En étant à bien des égards son prototype, puisque le rapport ne propose pas véritablement l’habitat API – nous savons bien qu’il existe déjà quel que soit le nom qu’on lui donne – mais vise à permettre son déploiement plus massif. Les communautés de L’Arche offrent des propositions qui s’inscrivent dans la logique du « vivre chez soi sans vivre seul ». À preuve le fait que quiconque, handicapé ou non, a vocation à y habiter. Cette « mixité » qu’incarnent très particulièrement les assistants qui vivent sur place est un marqueur très fort d’un habitat API.
3/ Dans cette logique, quels sont les défis que doivent relever les communautés de L’Arche, voire les évolutions à engager ?
D’abord savoir faire vivre et durer cette mixité. C’est le cœur du projet de L'Arche. Être aussi très attentif à l’ouverture sur la société environnante. Dans API, le I signifie « inséré dans la vie sociale », c’est-à-dire dans le quartier, la ville, les activités associatives et civiques. Certes, il y a quelques fois des obstacles liées à l’implantation géographique. Mais c’est important de trouver un bon équilibre entre la vie communautaire et l’ouverture sur l’extérieur.
4/ Comment penser l’habitat inclusif pour les personnes les plus lourdement handicapées accueillies jusqu’à maintenant en FAM et en MAS ?
Je renverse la question : pourquoi « place »-t-on des personnes adultes en foyer ? À quel héritage socio-culturel cela se rattache-t-il ? Il faut arriver à pivoter dans nos têtes, pas pour supprimer les institutions médico-sociales, mais pour les placer en solutions de subsidiarité, mobilisées après les autres. On trouve normal qu’une personne pourtant lourdement handicapée, dont on dit qu’elle ne peut « qu’aller en MAS » rentre passer un mois de vacances en famille. Alors ? Pourquoi ne pas trouver le moyen de lui proposer de dilater à l’année entière ce mode de vie de type familial ?

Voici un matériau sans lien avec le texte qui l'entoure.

#[export] Instance COutPoint_laws : CodecLaws COutPoint_codec.
Proof. apply isoc_laws; [apply _|by intros []]. Qed.
#[export] Instance MappingKey_laws : CodecLaws MappingKey_codec.
Proof. apply isoc_laws; [apply _|by intros []]. Qed.
#[export] Instance PeerlessBetKey_laws : CodecLaws PeerlessBetKey_codec.
Proof. apply isoc_laws; [apply _|by intros []]. Qed.
#[export] Instance CMappingDB_laws : CodecLaws CMappingDB_codec.
Proof. apply isoc_laws; [apply _|by intros []]. Qed.
#[export] Instance event_head_laws : CodecLaws event_head_codec.
Proof. unfold event_head_codec. apply _. Qed.
#[export] Instance event_stats_laws : CodecLaws event_stats_codec.
Proof. unfold event_stats_codec. apply _. Qed.
#[export] Instance CPeerlessBaseEventDB_laws p : CodecLaws (CPeerlessBaseEventDB_codec p).
Proof. apply isoc_laws; [apply _|by intros []]. Qed.
#[export] Instance CPeerlessExtendedEventDB_laws p : CodecLaws (CPeerlessExtendedEventDB_codec p).
Proof. apply isoc_laws; [apply _|by intros [[]]]. Qed.
#[export] Instance CPeerlessResultDB_laws : CodecLaws CPeerlessResultDB_codec.
Proof. apply isoc_laws; [apply _|by intros []]. Qed.
#[export] Instance ContenderInfo_laws : CodecLaws ContenderInfo_codec.
Proof. apply isoc_laws; [apply _|by intros []]. Qed.
#[export] Instance CFieldEventDB_laws : CodecLaws CFieldEventDB_codec.
Proof. apply isoc_laws; [apply _|by intros []]. Qed.
#[export] Instance CFieldResultDB_laws : CodecLaws CFieldResultDB_codec.
Proof. apply isoc_laws; [apply _|by intros []]. Qed.
#[export] Instance CPeerlessLegDB_laws : CodecLaws CPeerlessLegDB_codec.
Proof. apply isoc_laws; [apply _|by intros []]. Qed.
#[export] Instance CFieldLegDB_laws : CodecLaws CFieldLegDB_codec.
Proof. apply isoc_laws; [apply _|by intros []]. Qed.
#[export] Instance CChainGamesEventDB_laws : CodecLaws CChainGamesEventDB_codec.
Proof. apply isoc_laws; [apply _|by intros []]. Qed.
#[export] Instance CChainGamesResultDB_laws : CodecLaws CChainGamesResultDB_codec.
Proof. apply isoc_laws; [apply _|by intros []]. Qed.
#[export] Instance CPayoutInfoDB_laws : CodecLaws CPayoutInfoDB_codec.
Proof. apply isoc_laws; [apply _|by intros []]. Qed.

#[export] Instance BettingUndoVariant_laws p : CodecLaws (BettingUndoVariant_codec p).
Proof.
  split.
  - intros [e|e] He; unfold BettingUndoVariant_codec; cbn [Serialize SerOk] in *;
      apply Forall_app; (split; [apply le_bytes_byte|by apply ser_bytes]).
  - intros [e|e] rest He; unfold BettingUndoVariant_codec; cbn [Serialize Unserialize SerOk] in *;
      rewrite <- app_assoc, (unser_ser (c := i32c)) by (simpl; range); cbn [mbind option_bind];
      [change (0 =? 0) with true|change (1 =? 0) with false; change (1 =? 1) with true];
      cbv beta iota; by rewrite unser_ser by done.
Qed.

#[export] Instance CBettingUndoDB_laws p : CodecLaws (CBettingUndoDB_codec p).
Proof. apply isoc_laws; [apply _|by intros []]. Qed.
#[export] Instance CPeerlessBetDB_laws p E D : CodecLaws (CPeerlessBetDB_codec p E D).
Proof. apply isoc_laws; [apply _|by intros []]. Qed.
#[export] Instance CFieldBetDB_laws E D : CodecLaws (CFieldBetDB_codec E D).
Proof. apply isoc_laws; [apply _|by intros []]. Qed.
#[export] Instance CChainGamesBetDB_laws E D : CodecLaws (CChainGamesBetDB_codec E D).
Proof. apply isoc_laws; [apply _|by intros []]. Qed.
#[export] Instance CQuickGamesBetDB_laws E D : CodecLaws (CQuickGamesBetDB_codec E D).
Proof. apply isoc_laws; [apply _|by intros []]. Qed.

Lemma BytesToDbType_DbTypeToBytes {A} (c : codec A) `{!CodecLaws c} v :
  SerOk c v -> BytesToDbType c (DbTypeToBytes c v) = Some v.
Proof.
  intros Hv. unfold BytesToDbType, DbTypeToBytes.
  rewrite <- (app_nil_r (Serialize c v)), unser_ser by done. done.
Qed.

(** ** Byte order and key order *)

(** Comparing strings of bytes of equal length compares what they spell most
    significant byte first. *)
Lemma lex_le_be n a b s t :
  inU (8 * Z.of_nat n) a -> inU (8 * Z.of_nat n) b ->
  lex_le (reverse (le_bytes n a) ++ s) (reverse (le_bytes n b) ++ t) <->
  a < b \/ a = b /\ lex_le s t.
Proof.
  revert a b s t. induction n as [|n IH]; intros a b s t Ha Hb.
  - change (8 * Z.of_nat 0) with 0 in *. unfold inU in *. change (2 ^ 0) with 1 in *.
    assert (a = 0) as -> by lia. assert (b = 0) as -> by lia.
    change (lex_le s t <-> 0 < 0 \/ 0 = 0 /\ lex_le s t). naive_solver lia.
  - change (le_bytes (S n) a) with (a `mod` 256 :: le_bytes n (a `div` 256)).
    change (le_bytes (S n) b) with (b `mod` 256 :: le_bytes n (b `div` 256)).
    rewrite !reverse_cons, <- !app_assoc.
    assert (2 ^ (8 * Z.of_nat (S n)) = 256 * 2 ^ (8 * Z.of_nat n)) as E.
    { replace (8 * Z.of_nat (S n)) with (8 + 8 * Z.of_nat n) by lia.
      rewrite Z.pow_add_r by lia. done. }
    assert (forall x, inU (8 * Z.of_nat (S n)) x -> inU (8 * Z.of_nat n) (x `div` 256)) as Hdiv.
    { intros x. unfold inU. rewrite E. intros. split; [apply Z.div_pos; lia|].
      apply Z.div_lt_upper_bound; lia. }
    rewrite IH by auto. simpl.
    pose proof (Z.div_mod a 256). pose proof (Z.div_mod b 256).
    pose proof (Z.mod_pos_bound a 256). pose proof (Z.mod_pos_bound b 256).
    split.
    + intros [?|[? [?|[? ?]]]]; [left; lia|left; lia|right; split; [lia|done]].
    + intros [?|[-> ?]]; [|right; auto].
      destruct (decide (a `div` 256 = b `div` 256)); [right; split; [done|left; lia]|left; lia].
Qed.

(** The keys betting writes: heights, hashes and indexes in their width. *)
Definition PeerlessBetKey_ok (k : PeerlessBetKey) : Prop := SerOk PeerlessBetKey_codec k.

Lemma be32_bytes x : ser_writedata32 (htonl x) = reverse (le_bytes 4 x).
Proof. apply le_bytes_htonl. Qed.

Lemma le_bytes_be x : inU 32 x -> le_bytes 4 x = reverse (le_bytes 4 (htonl x)).
Proof. intros Hx. by rewrite le_bytes_htonl, reverse_involutive. Qed.

Lemma PeerlessBetKey_bytes k : PeerlessBetKey_ok k ->
  DbTypeToBytes PeerlessBetKey_codec k =
    reverse (le_bytes 4 (bk_blockHeight k)) ++ reverse (le_bytes 32 (op_hash (bk_outPoint k))) ++
    reverse (le_bytes 4 (htonl (op_n (bk_outPoint k)))) ++ [].
Proof.
  intros (? & ? & Hn). unfold DbTypeToBytes, PeerlessBetKey_codec, COutPoint_codec, isoc, pairc,
    be32c, uint256c, u32c, uintc. cbn [Serialize fst snd].
  rewrite be32_bytes, app_nil_r. by rewrite <- le_bytes_be.
Qed.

5/ À votre avis, est-ce que notre société est suffisamment prête, suffisamment solidaire pour développer massivement des habitats « accompagnés, partagés et insérés » ?
Notre société est lasse, surtout, des mécanismes de solidarité abstraits, distants, bureaucratiques. L’habitat API n’est pas à chercher sur la lune. Ce sera le vieil hôtel désaffecté du centre-bourg qu’une mairie décidera de restaurer pour y loger, en plus d’employés municipaux, des personnes invalides du village qui ne peuvent plus vivre chez elles. Ce sera la maison devenue trop grande que sa propriétaire, veuve et impotente, aménagera en studios pour d’autres personnes invalides comme elle et quelques jeunes professionnels, etc.
6/ Comment est accueillie la proposition d’habitat API dans le secteur médico-social ?
Pas forcément mal, car les gestionnaires y sont à l’écoute des aspirations profondes de ceux qu’ils accueillent. Mais il y a pu y avoir des critiques mettant en avant le risque d’une dérive vers des solutions « low cost », moins sûres, moins riches en professionnels formés, bref : budgétairement opportunistes de la part des pouvoirs publics. C’est une idée que je combats, bien sûr. À densité de services identiques, l’habitat API n’a aucune raison d’être sensiblement moins cher. Ou plutôt : s’il l’est, ce sera pour des raisons qui ne tiennent pas à des économies faites sur le dos des personnes qui y vivent. Mais parce que lorsque tous, valides et handicapés, partagent un même projet de vie qui les motive et que la responsabilité de chacun est attendue, il est possible que ça diminue certains coûts « cachés » du fonctionnement d’une structure...
7/ En quoi la crise sanitaire et le confinement peuvent-ils représenter une opportunité ou au contraire un frein au développement des habitats inclusifs ?
En faisant prendre conscience que le dilemme entre « rester chez soi tout seul » et « rester enfermé dans un établissement » et soumis à un règlement qui peut, du jour au lendemain, empêcher toute visite, bref, celui du choix entre deux solitudes, est un dilemme inadmissible.
Voir la présentation globale du rapport par Denis Piveteau pour les Petits Frères des Pauvres.
1 – Denis Piveteau est conseiller d’État, président de la 5e chambre de la section du contentieux du Conseil d’État (depuis août 2019). Il est président du conseil d’administration de Simon de Cyrène.
2 – Jacques Wolfrom est président du comité exécutif du groupe Arcade (immobilier social).